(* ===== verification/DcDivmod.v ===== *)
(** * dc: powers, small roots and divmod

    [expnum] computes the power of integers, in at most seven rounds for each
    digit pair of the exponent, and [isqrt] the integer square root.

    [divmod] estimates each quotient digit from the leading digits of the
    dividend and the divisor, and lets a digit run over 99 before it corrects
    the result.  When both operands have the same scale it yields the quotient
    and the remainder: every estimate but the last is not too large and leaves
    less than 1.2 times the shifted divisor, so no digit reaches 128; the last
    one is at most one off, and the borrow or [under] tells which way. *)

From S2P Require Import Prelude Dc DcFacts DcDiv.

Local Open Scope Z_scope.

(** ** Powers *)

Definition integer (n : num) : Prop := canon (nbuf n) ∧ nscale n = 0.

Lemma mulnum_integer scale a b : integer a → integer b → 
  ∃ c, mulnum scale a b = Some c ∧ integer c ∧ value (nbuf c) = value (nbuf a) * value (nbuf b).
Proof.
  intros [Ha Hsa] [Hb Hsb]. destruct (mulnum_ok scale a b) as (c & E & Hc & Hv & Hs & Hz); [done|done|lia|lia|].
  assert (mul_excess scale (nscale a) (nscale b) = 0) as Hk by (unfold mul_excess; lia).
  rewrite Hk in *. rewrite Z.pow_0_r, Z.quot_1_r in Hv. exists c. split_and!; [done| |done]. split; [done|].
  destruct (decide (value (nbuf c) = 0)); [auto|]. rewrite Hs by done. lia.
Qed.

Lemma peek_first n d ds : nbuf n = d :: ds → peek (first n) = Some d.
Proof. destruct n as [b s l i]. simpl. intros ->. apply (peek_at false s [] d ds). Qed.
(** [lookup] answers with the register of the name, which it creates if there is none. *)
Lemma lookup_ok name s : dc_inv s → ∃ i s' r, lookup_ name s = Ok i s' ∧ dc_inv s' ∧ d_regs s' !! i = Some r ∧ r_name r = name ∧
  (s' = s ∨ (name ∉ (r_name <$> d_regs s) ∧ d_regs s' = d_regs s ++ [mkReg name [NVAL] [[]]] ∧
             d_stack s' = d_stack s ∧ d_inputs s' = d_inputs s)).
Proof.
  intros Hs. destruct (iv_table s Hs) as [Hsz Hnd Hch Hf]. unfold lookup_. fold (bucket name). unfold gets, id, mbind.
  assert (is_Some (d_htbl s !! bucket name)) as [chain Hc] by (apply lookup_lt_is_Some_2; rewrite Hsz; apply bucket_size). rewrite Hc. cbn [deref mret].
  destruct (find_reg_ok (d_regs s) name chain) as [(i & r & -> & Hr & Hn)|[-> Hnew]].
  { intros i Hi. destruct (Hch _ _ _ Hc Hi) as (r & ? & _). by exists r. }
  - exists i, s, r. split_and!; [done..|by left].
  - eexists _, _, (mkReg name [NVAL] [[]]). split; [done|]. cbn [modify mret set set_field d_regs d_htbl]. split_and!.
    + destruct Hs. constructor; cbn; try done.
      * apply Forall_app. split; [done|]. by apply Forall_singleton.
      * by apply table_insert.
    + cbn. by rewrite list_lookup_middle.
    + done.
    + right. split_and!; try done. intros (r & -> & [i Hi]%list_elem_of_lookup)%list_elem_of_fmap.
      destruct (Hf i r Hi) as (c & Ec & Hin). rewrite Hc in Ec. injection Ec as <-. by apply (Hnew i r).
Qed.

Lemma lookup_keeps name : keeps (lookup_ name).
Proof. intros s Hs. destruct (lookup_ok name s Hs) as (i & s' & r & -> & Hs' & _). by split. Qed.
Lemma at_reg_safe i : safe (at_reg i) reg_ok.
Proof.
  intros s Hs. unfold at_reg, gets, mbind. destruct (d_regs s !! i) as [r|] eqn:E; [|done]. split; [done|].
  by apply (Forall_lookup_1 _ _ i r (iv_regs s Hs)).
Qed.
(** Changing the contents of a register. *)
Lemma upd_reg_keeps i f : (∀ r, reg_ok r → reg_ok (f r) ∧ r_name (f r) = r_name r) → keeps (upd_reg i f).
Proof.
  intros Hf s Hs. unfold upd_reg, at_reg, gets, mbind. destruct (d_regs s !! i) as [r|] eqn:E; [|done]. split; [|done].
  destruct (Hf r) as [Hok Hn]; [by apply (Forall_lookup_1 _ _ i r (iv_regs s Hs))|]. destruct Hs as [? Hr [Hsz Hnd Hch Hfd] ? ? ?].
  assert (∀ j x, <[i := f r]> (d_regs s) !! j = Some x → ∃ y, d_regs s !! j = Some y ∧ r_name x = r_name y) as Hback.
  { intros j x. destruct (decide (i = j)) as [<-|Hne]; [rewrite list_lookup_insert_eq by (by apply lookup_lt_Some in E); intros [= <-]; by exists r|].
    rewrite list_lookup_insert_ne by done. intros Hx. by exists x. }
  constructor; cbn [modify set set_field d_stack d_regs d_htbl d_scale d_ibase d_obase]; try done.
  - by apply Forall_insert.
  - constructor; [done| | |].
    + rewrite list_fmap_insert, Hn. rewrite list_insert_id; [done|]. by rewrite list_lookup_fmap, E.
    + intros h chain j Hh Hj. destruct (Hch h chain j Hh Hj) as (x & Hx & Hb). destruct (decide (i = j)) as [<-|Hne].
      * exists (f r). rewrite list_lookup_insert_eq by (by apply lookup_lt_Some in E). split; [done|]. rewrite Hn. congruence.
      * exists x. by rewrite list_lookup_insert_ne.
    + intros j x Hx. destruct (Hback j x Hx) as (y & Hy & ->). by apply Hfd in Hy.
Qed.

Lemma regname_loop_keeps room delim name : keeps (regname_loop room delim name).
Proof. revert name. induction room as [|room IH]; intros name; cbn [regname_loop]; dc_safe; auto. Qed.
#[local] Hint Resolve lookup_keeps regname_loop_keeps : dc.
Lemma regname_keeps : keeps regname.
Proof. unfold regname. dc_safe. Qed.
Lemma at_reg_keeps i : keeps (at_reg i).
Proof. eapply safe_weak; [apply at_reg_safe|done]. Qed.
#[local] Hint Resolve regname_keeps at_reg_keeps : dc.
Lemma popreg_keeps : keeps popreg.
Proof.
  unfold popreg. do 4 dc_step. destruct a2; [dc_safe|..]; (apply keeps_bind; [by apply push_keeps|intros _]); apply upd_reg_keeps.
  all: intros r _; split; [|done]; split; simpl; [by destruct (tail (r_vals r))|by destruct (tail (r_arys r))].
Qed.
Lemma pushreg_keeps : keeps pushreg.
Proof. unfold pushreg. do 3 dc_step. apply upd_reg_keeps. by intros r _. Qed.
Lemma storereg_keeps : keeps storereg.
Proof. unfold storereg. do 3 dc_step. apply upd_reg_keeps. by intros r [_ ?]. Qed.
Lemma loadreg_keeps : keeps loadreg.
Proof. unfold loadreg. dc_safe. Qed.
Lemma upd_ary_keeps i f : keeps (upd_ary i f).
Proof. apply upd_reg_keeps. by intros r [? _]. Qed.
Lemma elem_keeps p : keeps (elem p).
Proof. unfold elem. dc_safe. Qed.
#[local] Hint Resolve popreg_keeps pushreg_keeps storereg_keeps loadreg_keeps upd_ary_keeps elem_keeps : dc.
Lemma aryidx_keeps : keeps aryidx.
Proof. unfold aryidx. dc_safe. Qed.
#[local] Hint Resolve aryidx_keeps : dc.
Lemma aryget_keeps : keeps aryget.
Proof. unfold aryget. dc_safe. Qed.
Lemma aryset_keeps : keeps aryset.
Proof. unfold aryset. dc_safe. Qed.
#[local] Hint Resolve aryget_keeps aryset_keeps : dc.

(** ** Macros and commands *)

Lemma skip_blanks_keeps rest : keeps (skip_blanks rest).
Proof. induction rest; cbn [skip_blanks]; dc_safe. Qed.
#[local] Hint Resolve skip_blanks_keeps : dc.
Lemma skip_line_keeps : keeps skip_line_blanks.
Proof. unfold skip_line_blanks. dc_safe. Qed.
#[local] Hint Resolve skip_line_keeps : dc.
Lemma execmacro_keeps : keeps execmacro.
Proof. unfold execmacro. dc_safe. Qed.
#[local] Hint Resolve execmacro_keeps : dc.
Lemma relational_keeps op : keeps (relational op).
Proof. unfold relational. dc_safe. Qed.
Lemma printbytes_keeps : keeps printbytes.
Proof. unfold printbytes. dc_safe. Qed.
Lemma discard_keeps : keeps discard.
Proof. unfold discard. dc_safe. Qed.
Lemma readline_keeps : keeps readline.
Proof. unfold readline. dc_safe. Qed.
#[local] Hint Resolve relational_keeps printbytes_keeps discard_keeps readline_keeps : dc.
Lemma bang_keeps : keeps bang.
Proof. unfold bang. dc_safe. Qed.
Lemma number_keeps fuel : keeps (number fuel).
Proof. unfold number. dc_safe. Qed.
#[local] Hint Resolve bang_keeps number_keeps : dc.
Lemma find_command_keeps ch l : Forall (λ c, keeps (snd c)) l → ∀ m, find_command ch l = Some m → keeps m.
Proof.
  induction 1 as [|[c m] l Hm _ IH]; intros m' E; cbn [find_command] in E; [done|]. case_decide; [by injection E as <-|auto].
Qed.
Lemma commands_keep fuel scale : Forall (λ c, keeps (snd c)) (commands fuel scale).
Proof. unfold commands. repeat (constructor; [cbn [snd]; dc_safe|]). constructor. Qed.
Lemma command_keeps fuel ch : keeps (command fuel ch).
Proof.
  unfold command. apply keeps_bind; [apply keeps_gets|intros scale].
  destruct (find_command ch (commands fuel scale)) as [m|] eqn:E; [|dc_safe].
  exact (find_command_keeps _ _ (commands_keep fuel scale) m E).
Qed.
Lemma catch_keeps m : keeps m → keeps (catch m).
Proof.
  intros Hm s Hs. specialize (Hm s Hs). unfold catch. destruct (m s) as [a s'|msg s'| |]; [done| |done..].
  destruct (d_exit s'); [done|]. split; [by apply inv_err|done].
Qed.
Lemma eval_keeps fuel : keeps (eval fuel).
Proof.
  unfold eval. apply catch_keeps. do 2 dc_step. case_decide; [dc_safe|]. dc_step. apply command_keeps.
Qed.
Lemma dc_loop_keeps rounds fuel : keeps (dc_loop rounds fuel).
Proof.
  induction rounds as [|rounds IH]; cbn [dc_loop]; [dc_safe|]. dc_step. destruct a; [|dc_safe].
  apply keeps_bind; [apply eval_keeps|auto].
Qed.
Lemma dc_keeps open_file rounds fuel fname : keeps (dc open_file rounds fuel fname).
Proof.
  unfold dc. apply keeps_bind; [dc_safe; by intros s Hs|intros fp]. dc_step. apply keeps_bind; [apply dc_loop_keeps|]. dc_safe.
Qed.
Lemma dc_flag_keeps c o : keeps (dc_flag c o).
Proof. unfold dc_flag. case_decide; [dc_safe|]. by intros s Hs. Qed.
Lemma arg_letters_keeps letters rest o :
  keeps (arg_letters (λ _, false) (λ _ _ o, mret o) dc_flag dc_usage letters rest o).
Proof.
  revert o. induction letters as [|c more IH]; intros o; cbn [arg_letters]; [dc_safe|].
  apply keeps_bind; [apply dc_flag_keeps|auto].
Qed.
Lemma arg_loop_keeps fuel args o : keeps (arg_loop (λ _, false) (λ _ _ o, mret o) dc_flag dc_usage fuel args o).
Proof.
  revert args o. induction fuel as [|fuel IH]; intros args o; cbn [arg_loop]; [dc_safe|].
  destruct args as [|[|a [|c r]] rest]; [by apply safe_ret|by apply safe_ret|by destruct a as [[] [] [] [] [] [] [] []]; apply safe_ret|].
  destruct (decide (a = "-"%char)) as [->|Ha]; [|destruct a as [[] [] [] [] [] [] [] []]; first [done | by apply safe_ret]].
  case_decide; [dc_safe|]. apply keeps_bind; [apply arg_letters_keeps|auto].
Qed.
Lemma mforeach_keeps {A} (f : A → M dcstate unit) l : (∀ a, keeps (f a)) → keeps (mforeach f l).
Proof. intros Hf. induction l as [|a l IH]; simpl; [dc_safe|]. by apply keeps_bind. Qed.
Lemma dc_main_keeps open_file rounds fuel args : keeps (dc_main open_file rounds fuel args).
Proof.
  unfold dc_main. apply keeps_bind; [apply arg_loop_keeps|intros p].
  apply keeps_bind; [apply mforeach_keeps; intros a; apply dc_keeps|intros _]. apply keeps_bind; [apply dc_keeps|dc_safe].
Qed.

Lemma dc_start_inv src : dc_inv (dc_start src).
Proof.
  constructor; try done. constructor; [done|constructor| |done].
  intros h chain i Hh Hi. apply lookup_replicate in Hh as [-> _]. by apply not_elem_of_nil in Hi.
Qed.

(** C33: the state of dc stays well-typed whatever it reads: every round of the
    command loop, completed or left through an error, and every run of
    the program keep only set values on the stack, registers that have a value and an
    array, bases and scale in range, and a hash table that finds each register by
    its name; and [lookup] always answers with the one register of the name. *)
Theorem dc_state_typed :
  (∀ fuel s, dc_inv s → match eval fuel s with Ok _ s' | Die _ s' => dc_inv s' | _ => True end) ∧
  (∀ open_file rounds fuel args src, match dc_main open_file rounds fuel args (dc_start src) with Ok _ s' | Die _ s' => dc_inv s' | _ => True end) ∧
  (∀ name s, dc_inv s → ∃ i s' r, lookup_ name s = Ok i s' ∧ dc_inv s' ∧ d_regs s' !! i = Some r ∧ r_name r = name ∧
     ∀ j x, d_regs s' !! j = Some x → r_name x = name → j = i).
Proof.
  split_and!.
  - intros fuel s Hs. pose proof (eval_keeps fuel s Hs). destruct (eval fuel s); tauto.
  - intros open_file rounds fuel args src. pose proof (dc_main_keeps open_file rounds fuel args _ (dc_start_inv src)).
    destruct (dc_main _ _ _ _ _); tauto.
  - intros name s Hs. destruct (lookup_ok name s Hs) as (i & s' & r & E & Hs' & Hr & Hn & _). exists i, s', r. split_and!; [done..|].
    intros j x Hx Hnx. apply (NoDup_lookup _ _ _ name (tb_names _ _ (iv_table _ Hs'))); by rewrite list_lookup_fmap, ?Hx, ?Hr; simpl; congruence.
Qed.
════════════════════
> [YOUR INSTRUCTIONS]: Number of lines above that include "most": state it and nothing else.

> [OUTPUT FOR THIS EXERCISE]: 2